- **WORK REQUIRED**
Of the entries below, return exactly those lines that fall between the one containing "the new Operation the" and the one containing "intros Hmax Hr.", the two end lines included.

- **MATERIALS PROVIDED**
□ □ □

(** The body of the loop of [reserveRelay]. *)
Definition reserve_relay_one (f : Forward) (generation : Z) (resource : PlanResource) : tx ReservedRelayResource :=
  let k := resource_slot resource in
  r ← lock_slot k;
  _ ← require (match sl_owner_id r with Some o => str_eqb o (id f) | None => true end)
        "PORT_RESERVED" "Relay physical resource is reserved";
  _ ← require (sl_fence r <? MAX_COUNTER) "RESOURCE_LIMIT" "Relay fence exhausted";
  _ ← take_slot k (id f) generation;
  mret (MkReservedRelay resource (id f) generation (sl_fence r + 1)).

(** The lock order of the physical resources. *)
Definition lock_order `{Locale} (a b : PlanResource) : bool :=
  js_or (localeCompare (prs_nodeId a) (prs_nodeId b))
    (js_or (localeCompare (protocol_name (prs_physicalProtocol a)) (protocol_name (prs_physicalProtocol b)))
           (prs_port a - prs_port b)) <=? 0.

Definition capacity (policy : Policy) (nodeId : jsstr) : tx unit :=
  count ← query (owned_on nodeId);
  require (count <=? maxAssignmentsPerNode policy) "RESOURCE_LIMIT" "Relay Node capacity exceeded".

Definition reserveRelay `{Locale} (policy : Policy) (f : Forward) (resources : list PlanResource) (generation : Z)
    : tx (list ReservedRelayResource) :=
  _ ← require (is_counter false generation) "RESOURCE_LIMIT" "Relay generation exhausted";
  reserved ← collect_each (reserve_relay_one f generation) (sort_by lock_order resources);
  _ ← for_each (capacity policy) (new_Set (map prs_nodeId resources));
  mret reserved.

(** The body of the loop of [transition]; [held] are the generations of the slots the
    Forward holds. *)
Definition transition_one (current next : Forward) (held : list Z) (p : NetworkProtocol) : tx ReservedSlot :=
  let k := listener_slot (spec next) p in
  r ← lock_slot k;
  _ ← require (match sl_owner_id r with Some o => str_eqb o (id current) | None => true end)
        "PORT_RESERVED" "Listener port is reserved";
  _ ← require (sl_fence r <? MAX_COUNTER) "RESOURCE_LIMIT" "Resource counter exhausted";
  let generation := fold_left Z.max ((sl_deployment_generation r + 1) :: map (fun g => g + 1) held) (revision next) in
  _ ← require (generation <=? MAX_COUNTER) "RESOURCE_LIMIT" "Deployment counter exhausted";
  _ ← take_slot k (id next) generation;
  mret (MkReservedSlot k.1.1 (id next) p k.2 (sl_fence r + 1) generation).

□ □ □

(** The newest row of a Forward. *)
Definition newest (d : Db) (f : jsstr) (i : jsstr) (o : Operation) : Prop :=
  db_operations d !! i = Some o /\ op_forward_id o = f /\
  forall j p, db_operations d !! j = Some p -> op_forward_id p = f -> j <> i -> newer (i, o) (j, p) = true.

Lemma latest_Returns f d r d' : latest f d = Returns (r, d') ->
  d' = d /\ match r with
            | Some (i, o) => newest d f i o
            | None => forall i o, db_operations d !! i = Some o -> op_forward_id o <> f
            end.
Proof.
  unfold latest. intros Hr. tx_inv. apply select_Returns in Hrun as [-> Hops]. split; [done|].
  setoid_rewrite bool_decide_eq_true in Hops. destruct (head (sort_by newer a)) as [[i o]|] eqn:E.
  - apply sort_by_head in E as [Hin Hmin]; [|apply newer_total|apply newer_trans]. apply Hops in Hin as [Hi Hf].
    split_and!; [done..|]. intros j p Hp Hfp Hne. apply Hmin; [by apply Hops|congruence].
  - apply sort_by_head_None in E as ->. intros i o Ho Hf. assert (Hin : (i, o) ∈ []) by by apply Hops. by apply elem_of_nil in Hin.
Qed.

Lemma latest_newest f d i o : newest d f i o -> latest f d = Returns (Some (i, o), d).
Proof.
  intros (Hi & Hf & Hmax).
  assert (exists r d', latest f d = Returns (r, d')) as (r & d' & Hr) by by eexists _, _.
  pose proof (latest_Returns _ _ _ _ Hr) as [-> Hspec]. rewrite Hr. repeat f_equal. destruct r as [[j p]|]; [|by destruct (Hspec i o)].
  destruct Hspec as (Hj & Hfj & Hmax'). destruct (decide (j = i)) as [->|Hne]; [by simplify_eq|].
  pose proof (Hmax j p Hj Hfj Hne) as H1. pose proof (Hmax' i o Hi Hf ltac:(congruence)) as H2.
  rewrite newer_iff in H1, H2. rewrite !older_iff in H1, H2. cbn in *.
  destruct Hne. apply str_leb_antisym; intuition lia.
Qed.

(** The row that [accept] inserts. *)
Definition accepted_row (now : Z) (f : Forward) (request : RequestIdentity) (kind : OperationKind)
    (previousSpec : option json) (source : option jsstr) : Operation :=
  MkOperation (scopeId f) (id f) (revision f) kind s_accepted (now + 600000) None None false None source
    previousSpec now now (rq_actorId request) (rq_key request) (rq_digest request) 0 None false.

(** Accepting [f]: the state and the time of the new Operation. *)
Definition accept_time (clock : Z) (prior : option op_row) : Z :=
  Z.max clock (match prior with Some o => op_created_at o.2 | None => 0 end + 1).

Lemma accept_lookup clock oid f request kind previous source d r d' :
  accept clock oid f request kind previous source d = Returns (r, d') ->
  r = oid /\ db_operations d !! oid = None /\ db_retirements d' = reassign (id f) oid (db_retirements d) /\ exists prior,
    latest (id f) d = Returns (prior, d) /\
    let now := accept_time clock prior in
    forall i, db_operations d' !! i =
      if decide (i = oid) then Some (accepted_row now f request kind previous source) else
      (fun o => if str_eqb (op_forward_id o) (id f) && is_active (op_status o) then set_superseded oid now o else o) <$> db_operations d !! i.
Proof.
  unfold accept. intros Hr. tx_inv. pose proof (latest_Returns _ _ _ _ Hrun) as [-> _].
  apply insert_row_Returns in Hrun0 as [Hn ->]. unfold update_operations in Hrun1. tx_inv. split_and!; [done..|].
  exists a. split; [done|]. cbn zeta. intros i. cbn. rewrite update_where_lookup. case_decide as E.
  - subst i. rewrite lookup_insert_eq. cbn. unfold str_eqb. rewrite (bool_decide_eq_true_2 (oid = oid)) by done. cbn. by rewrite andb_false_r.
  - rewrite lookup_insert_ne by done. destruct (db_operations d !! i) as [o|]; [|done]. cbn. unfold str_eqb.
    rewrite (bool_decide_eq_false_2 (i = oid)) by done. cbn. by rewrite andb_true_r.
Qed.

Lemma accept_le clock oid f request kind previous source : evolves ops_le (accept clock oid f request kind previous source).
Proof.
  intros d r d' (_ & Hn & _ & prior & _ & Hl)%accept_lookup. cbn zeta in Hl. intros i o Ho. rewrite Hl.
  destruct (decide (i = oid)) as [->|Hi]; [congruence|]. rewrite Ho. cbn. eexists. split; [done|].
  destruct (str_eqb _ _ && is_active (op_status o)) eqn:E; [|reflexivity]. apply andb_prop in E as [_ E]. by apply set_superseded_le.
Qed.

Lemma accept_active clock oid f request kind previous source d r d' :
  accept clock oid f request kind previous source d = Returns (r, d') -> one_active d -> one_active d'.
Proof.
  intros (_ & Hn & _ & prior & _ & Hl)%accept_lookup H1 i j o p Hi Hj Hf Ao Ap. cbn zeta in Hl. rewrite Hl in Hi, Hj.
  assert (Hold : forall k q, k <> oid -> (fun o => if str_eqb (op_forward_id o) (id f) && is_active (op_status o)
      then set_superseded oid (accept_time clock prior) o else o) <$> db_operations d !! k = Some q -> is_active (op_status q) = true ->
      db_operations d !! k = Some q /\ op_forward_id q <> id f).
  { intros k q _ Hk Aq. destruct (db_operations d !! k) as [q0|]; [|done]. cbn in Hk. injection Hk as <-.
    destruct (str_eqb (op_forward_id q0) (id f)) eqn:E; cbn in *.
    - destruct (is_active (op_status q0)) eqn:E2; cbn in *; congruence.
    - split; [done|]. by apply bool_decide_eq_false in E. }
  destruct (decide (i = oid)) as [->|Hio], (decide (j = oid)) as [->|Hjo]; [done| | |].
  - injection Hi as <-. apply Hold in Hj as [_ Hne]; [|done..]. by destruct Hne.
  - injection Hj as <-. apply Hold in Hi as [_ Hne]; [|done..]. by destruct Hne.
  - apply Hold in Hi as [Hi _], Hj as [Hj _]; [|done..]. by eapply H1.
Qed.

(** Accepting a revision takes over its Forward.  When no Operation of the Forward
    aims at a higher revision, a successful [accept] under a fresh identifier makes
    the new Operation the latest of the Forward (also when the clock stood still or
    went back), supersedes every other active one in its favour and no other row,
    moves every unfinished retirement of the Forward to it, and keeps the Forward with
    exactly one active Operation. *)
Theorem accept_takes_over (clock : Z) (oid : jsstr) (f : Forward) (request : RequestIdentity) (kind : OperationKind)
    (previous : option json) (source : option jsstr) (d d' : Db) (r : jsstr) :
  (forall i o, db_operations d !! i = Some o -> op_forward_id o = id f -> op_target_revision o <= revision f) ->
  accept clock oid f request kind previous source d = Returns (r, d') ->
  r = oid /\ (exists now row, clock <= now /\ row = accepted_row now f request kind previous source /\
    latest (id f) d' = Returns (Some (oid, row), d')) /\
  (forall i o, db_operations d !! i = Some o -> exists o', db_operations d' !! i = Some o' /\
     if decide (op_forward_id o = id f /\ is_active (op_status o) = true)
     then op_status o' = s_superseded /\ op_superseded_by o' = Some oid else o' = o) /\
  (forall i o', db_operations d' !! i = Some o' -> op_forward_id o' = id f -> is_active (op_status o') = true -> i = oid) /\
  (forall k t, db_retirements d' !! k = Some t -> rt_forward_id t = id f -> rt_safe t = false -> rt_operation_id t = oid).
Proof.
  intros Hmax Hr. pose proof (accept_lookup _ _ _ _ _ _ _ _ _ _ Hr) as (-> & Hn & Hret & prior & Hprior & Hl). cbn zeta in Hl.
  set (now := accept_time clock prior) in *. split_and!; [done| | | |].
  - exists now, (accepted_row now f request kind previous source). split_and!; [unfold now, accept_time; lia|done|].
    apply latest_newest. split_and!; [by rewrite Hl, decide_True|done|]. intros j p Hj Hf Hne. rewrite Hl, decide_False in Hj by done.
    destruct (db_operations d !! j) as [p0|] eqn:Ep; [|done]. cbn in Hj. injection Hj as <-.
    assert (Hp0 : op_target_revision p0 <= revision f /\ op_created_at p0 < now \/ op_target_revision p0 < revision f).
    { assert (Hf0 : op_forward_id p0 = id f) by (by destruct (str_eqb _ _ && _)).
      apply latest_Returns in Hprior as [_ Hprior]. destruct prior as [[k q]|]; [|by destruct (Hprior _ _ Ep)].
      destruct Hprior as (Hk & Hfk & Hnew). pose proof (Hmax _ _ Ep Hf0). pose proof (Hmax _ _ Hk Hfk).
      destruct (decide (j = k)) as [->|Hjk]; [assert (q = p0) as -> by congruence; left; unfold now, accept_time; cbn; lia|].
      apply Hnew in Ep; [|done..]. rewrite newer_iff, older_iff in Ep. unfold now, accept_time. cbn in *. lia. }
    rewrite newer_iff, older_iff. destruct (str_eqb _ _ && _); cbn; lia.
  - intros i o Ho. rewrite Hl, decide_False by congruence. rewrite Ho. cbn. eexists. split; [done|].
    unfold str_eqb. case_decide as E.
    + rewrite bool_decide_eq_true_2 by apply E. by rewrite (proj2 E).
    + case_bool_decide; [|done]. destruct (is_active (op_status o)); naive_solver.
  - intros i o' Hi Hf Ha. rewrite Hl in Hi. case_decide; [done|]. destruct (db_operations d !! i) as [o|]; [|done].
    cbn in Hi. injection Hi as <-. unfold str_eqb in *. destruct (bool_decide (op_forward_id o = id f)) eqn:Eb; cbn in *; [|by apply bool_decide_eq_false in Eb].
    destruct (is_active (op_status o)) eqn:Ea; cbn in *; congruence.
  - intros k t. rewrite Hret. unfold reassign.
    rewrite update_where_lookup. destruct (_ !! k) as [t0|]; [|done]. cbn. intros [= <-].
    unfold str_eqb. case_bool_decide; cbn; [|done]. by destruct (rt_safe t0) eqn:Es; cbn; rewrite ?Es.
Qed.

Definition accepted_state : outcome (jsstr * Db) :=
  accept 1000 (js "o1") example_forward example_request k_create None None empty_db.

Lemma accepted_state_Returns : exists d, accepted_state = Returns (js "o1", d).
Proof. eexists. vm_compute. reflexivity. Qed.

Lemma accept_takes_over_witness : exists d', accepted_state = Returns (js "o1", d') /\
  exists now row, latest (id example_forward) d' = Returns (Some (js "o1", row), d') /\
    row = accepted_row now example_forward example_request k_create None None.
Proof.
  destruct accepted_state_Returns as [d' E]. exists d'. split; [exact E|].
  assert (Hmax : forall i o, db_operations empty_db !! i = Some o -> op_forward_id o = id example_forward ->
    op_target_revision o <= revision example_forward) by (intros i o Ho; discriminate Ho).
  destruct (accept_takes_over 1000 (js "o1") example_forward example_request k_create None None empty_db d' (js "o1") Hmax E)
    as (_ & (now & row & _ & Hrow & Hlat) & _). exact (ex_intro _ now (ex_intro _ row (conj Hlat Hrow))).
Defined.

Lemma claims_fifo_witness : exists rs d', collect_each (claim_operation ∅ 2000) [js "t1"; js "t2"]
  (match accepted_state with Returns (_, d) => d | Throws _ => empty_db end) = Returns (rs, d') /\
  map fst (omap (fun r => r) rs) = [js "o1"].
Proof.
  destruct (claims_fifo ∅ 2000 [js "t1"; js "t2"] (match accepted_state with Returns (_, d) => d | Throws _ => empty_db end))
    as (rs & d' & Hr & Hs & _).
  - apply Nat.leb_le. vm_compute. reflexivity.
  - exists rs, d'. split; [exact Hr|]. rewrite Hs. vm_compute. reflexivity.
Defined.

□ □ □

- **ANSWER SPACE**
    the new Operation the latest of the Forward (also when the clock stood still or
    went back), supersedes every other active one in its favour and no other row,
    moves every unfinished retirement of the Forward to it, and keeps the Forward with
    exactly one active Operation. *)
Theorem accept_takes_over (clock : Z) (oid : jsstr) (f : Forward) (request : RequestIdentity) (kind : OperationKind)
    (previous : option json) (source : option jsstr) (d d' : Db) (r : jsstr) :
  (forall i o, db_operations d !! i = Some o -> op_forward_id o = id f -> op_target_revision o <= revision f) ->
  accept clock oid f request kind previous source d = Returns (r, d') ->
  r = oid /\ (exists now row, clock <= now /\ row = accepted_row now f request kind previous source /\
    latest (id f) d' = Returns (Some (oid, row), d')) /\
  (forall i o, db_operations d !! i = Some o -> exists o', db_operations d' !! i = Some o' /\
     if decide (op_forward_id o = id f /\ is_active (op_status o) = true)
     then op_status o' = s_superseded /\ op_superseded_by o' = Some oid else o' = o) /\
  (forall i o', db_operations d' !! i = Some o' -> op_forward_id o' = id f -> is_active (op_status o') = true -> i = oid) /\
  (forall k t, db_retirements d' !! k = Some t -> rt_forward_id t = id f -> rt_safe t = false -> rt_operation_id t = oid).
Proof.
  intros Hmax Hr. pose proof (accept_lookup _ _ _ _ _ _ _ _ _ _ Hr) as (-> & Hn & Hret & prior & Hprior & Hl). cbn zeta in Hl.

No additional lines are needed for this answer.